NaNo Break #2: Time to Eat

One week of NaNo is now behind us! Riding the writing high doesn’t mean neglecting things such as eating, though. Here are three recipes that are easy and don’t require too much active cooking time. You can even set up personal word wars while waiting for them!


Quick Buns

Ingredients for 10-15 buns:
5 dl flour
2.5-3 dl water
1 tbs baking powder
1 ts salt
1.5 tbs honey

1. Pre-heat oven to 200°C.

2. Mix the flour, salt and baking powder together.

3. Add water and honey, and mix into a smooth batter.

4. Roll into buns.

5. Bake for 15 minutes.

6. Enjoy!

Chicken and Rice in the Oven

Ingredients for two servings:
2 chicken thighs
2 dl rice
2 dl cream
1 onion
1 egg
2-3 gloves of garlic
1 chili pepper
1 beef stock cube
Spices to taste (black & white pepper, salt, curry, red pepper)

1. Pre-heat oven to 200°C. Boil 5 dl of water.

2. Add the stock cube into boiling water. Once it’s melted, add the rice and let boil for 15 minutes. Add the other spices gradually, so the flavor gets all nice and layered.

3. Chop the onion, gloves of garlic and chili pepper. You can sauté these on a frying pan or use them as they are.

4. Pour the rice (with the water) into a large oven pan. Add the egg and mix. Add some spices if you wish.

5. Put the chicken thighs on top of the rice upside down. Bake in the oven for 30 minutes.

6. Remove the pan from the oven and lift the chickens to a plate. Crank up the heat to 225°C.

7. Pour the cream over the rice and mix. If it seems too dry, add a bit of water. Add spices.

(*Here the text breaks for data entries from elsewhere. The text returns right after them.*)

(** The failed response comes back twice. *)
Lemma Do_failure_response_twice_witness :
  (doFails Mock.Server Mock.client tt "/rest/api/3/statuscategory"
     SliceTarget None Mock.down (Some 404%Z) (externalError "404 Not Found")
   /\ responseOf (returned (run Mock.client (GetList tt) Mock.down)) = Some 404%Z)
  /\ ("gone" <> ""
      /\ doFails Mock.Server Mock.client tt "/rest/api/3/statuscategory/gone"
           StructTarget zeroStatusCategory Mock.up (Some 500%Z)
           (externalError "request failed")
      /\ responseOf (returned (run Mock.client (Get tt "gone") Mock.up)) = Some 500%Z).
Proof.
  assert (Hlist : doFails Mock.Server Mock.client tt "/rest/api/3/statuscategory"
            SliceTarget None Mock.down (Some 404%Z) (externalError "404 Not Found")).
  { exists (Some ("GET", "/rest/api/3/statuscategory")), Mock.down, None,
      (Mock.serve "/rest/api/3/statuscategory" Mock.down).
    split; reflexivity. }
  assert (Hid : "gone" <> "") by discriminate.
  assert (Hget : doFails Mock.Server Mock.client tt "/rest/api/3/statuscategory/gone"
            StructTarget zeroStatusCategory Mock.up (Some 500%Z)
            (externalError "request failed")).
  { exists (Some ("GET", "/rest/api/3/statuscategory/gone")), Mock.up,
      zeroStatusCategory, (Mock.serve "/rest/api/3/statuscategory/gone" Mock.up).
    split; reflexivity. }
  destruct (Do_failure_response_twice Mock.Server Mock.client tt Mock.down
              (Some 404%Z) (externalError "404 Not Found")) as [Plist _].
  destruct (Do_failure_response_twice Mock.Server Mock.client tt Mock.up
              (Some 500%Z) (externalError "request failed")) as [_ Pget].
  destruct (Plist Hlist) as (Hr1 & _).
  destruct (Pget "gone" Hid Hget) as (Hr2 & _).
  repeat split; assumption.
Defined.

(** A body that is the empty object: [Get] returns the zero struct, not nil. *)
Lemma Get_nil_error_value_not_nil_witness :
  errorOf (returned (run Mock.client (Get tt "bare") Mock.up)) = None
  /\ valueOf (returned (run Mock.client (Get tt "bare") Mock.up)) <> None.
Proof.
  assert (Herr : errorOf (returned (run Mock.client (Get tt "bare") Mock.up)) = None)
    by reflexivity.
  split; [exact Herr |].
  exact (proj1 (Get_nil_error_value_not_nil Mock.Server Mock.client tt "bare"
                  Mock.up Herr)).
Defined.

8. Flip the chickens and put them back over the rice (so the side which was previously down is now up). Sprinkle curry (or some other spice) over the chickens and put them back in the oven.

9. Cook for another 30-40 minutes.

10. Enjoy!

No-Bake Blueberry and Lemon Cheesecake

Ingredients for a 26 cm springform pan:
30 Marie biscuits (or any other not-too-sweet biscuit)
100 g white chocolate (or butter)
Butter or oil for coating the pan
2.5 dl heavy cream
400 g cream cheese (unflavored)
2-3 dl blueberries
1-1.5 dl sugar
1 lemon

1. Crumble the biscuits. You can use a blender for a smooth base or you can put the biscuits in a bag and smack them with a rolling pin for more crunch.

2. Melt the chocolate. Zap it in the microwave for 10 seconds at a time, stir and repeat until ready. Alternatively you can melt it over boiling water or leave the bowl in a sink filled with hot water.

3. Mix the crumbled biscuits and melted chocolate together. Press the mixture in a coated springform pan.

5. Whip the cream into a foam.

6. Wash the lemon and grate it. Slice it in half and squeeze the juice into the whipped cream. Add zest into the mix but save some for decoration.

7. Add the cream cheese and whisk until it gets smoother. Then add blueberries, but save some for decoration. You can whisk either hard, so the berries break down and add color to the mixture, or gentle, so there’ll be more pops of berry while eating.

8. Add sugar to your liking.

9. Pour the mixture into the springform pan. Top with the remaining blueberries and lemon zest.

10. Put the cake into the fridge for at least 4-6 hours but preferably over night.

11. Enjoy!

If you try any of the recipes, let me know how it goes!